A view of POSCO Center in southern Seoul

POSCO on the Move

Steelmaker to open subsidiary in Johannesburg to kick off its search for natural resources in Africa


POSCO will step up its advancement into Africa by setting up a wholly-owned subsidiary in South Africa in January and, for this purpose, Chairman Chung Joon-yang has decided to visit Africa first in his overseas travel schedule for 2011 in a bid to secure natural resources.
On his week-long African trip, he will also visit other countries on the Dark Continent including Zimbabwe, Ethiopia and others. The POSCO chairman last visited Africa in June of last year.
Chung will make sure that the steelmakerOs first subsidiary in Johannesburg will be a base for its advancement into Africa to secure natural resources. POSCO has a liaison office in Cairo, Egypt, and no subsidiary as yet in Africa.
POSCO officials said for POSCO to be an integrated natural resources enterprise, AfricaOs abundant natural resources and its market are very important and the steelmaker will focus on such precious minerals as chrome, tungsten, manganese, molybdenum and lithium, among others.
Chung will also visit the operations of the Kalahari Manganese Mine in which POSCO holds a 13 percent stake. In Zimbabwe, he will look for opportunities for securing a key raw material for ferro silicon, which is an alloy product of iron and silicon and is used to remove oxygen residue in crude ingot.
POSCO has been in operation in Africa since signing an MOU in the 1990s to set up Poschrome to get into the African market. In May, the steelmaker took over a stake in the Lebubo coal mine in Mozambique, as POSCO considers securing raw materials in Africa critical to its plan to become an integrated energy and steel company.
POSCO has been eyeing such countries as Mauritania, Guinea and Liberia, rich with iron ore yet to be tapped, ever since the steelmaker developed the Finex steel production method, which can use low-quality iron ore thus making the securing of iron ore in those countries more critical.
One of the most pressing problems that POSCO has is securing a self-sufficiency ratio for raw materials, iron ore in particular, of 50 percent. It is working to solve this issue by continuously seeking stakes in iron mines overseas, Africa in particular.
The company plans to take advantage of Daewoo International's vast international network with offices in eight key cities, including such key locations as Cairo, Algeria, Nairobi, Johannesburg and Tunisia. POSCO took over Daewoo International last year and held a strategy meeting with officials of Daewoo International last December to synchronize their operations. The meeting centered on discussion of their cooperation in securing raw materials in Africa and in the Far East, Mongolia in particular. The two affiliates launched a consultative council in which key officials of the two companies would meet to discuss overseas operations and they agreed that POSCO will take charge of investments and securing raw materials while Daewoo International will take charge of the development of raw materials to control traffic between the two affiliates.
The two companies even plan to build various infrastructures in Africa including railroads, harbors and power plants in which more affiliates such as POSCO E&C and POSCO Power will participate.
In the meantime, the Myanmar gas project led by Daewoo International is moving forward, as the POSCO affiliate plans to start developing gas resources at the country's A1 and A3 offshore blocks as early as May 2013.
A group of officers from the Ministry of Knowledge Economy visited Myanmar at the end of December to attend the Korea-Myanmar collaboration committee for natural resource exploration. During the visit, the two parties agreed to strengthen their ties to explore and commercialize the gas resources in the offshore blocks together.
The Myanmar gas project, which is backed by the two countries' governments, is one of Daewoo's key projects.
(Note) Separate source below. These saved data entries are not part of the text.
(** ** What a call leaves alone *)

Section silence.
Context {AR : Arith} {RN : Random} {ST : Str num} {STN : Str (option num)}.

(** X5. A call that returns the dictionary (the print flag is off) writes
    nothing to the output, whatever its arguments and however it ends.
    This holds for [cluster] and for [cluster_numpy]. *)
Theorem silent_without_print_flag Max_iterations clusters s sn :
  clustering.stdout (clustering.cluster Max_iterations clusters false s).2
  = clustering.stdout s ∧
  clustering_numpy.stdout
    (clustering_numpy.cluster_numpy Max_iterations clusters false sn).2
  = clustering_numpy.stdout sn.
Proof.
  split.
  - revert s. change (frames clustering.stdout
                        (clustering.cluster Max_iterations clusters false)).
    unfold clustering.cluster, clustering.initial_centers, clustering.refine,
      clustering.pass, clustering.update, clustering.update_cluster,
      clustering.assignment, clustering.assign_center, clustering.rand_point.
    repeat frames_step.
  - revert sn. change (frames clustering_numpy.stdout
                         (clustering_numpy.cluster_numpy Max_iterations
                            clusters false)).
    unfold clustering_numpy.cluster_numpy, clustering_numpy.initial_centers,
      clustering_numpy.refine, clustering_numpy.pass, clustering_numpy.update,
      clustering_numpy.update_cluster, clustering_numpy.assignment,
      clustering_numpy.assign_center.
    repeat frames_step.
Qed.

(** X6. The refinement loop draws nothing from the random generator: the
    state of the generator after the loop is the one before it, however
    the loop ends.  This holds for [cluster] and for [cluster_numpy]. *)
Theorem refinement_draws_nothing Max_iterations clusters dimension s sn :
  clustering.rng (clustering.refine Max_iterations clusters dimension s).2
  = clustering.rng s ∧
  clustering_numpy.rng
    (clustering_numpy.refine Max_iterations clusters dimension sn).2
  = clustering_numpy.rng sn.
Proof.
  split.
  - revert s. change (frames clustering.rng
                        (clustering.refine Max_iterations clusters dimension)).
    unfold clustering.refine, clustering.pass, clustering.update,
      clustering.update_cluster, clustering.assignment,
      clustering.assign_center.
    repeat frames_step.
  - revert sn. change (frames clustering_numpy.rng
                         (clustering_numpy.refine Max_iterations clusters
                            dimension)).
    unfold clustering_numpy.refine, clustering_numpy.pass,
      clustering_numpy.update, clustering_numpy.update_cluster,
      clustering_numpy.assignment, clustering_numpy.assign_center.
    repeat frames_step.
Qed.
End silence.

(** ** The entries of the result *)

Lemma select_sublist {A : Type} (pts : list A) : ∀ alloc c,
  select pts alloc c `sublist_of` pts.
Proof.
  unfold select. induction pts as [|p pts IH]; intros [|a alloc] c; simpl;
    try apply sublist_nil_l.
  rewrite filter_cons. simpl. destruct (decide (a = c)); simpl.
  - apply sublist_skip, IH.
  - apply sublist_cons, IH.
Qed.
Lemma SFcompare_refl x : x <> S754_nan -> SFcompare x x = Some Eq.
Proof.
  destruct x as [s|s| |s m e]; simpl; try congruence; intros _.
  - destruct s; reflexivity.
  - rewrite Z.compare_refl, Pos.compare_cont_refl. destruct s; reflexivity.
Qed.

Lemma is_nan_spec x :
  is_nan x = match Prim2SF x with S754_nan => true | _ => false end.
Proof.
  unfold is_nan. rewrite eqb_spec. unfold SFeqb.
  destruct (Prim2SF x) eqn:E; try reflexivity;
    rewrite SFcompare_refl by discriminate; reflexivity.
Qed.

Lemma is_infinity_spec x :
  is_infinity x = match Prim2SF x with S754_infinity _ => true | _ => false end.
Proof.
  unfold is_infinity. rewrite eqb_spec, abs_spec, Prim2SF_infinity.
  destruct (Prim2SF x) as [s|s| |s m e]; reflexivity.
Qed.

(** A positive double is finite or [+infinity]. *)
Lemma ltb_zero_pos x :
  (0 <? x)%float = true ->
  (exists m e, Prim2SF x = S754_finite false m e /\ bounded prec emax m e = true) \/
  Prim2SF x = S754_infinity false.
Proof.
  rewrite ltb_spec, Prim2SF_zero. pose proof (Prim2SF_valid x) as Hv.
  destruct (Prim2SF x) as [s|s| |s m e]; simpl; try discriminate.
  - destruct s; [discriminate | auto].
  - destruct s; [discriminate |]. left. eauto.
Qed.

Lemma leb_zero_nonneg x :
  (0 <=? x)%float = true ->
  match Prim2SF x with
  | S754_zero _ => True
  | S754_finite s _ _ | S754_infinity s => s = false
  | S754_nan => False
  end.
Proof.
  rewrite leb_spec, Prim2SF_zero.
  destruct (Prim2SF x) as [s|s| |s m e]; simpl; try discriminate; auto;
    destruct s; auto; discriminate.
Qed.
The company owns 51 percent of the shares in the two blocks.
Besides Daewoo, India's National Natural Gas Clearinghouse (17 percent), Myanmar Oil and Gas Enterprise (15 percent), Korea Gas Corporation (8.5 percent) and India's Oil and Natural Gas Corporation (8.5 percent) are participating in the project as shareholders.
It is estimated that the two offshore blocks have between 4.5 and 7.8 billion square feet of natural gas. Once the production begins, the gas blocks are expected to produce 500 million square feet of natural gas every day for 30 years.
The gas resources will be sold to CNUOC, an affiliate of the China National Petroleum Corporation, for which the two parties plan to connect gas pipes from Myanmar to inland China. The plan, up until now, has been managed successfully in terms of finance.
Daewoo International is currently investing $4.7 to $4.8 billion in Myanmar, and its business partners are sharing the financial burden with the company relative to its investment.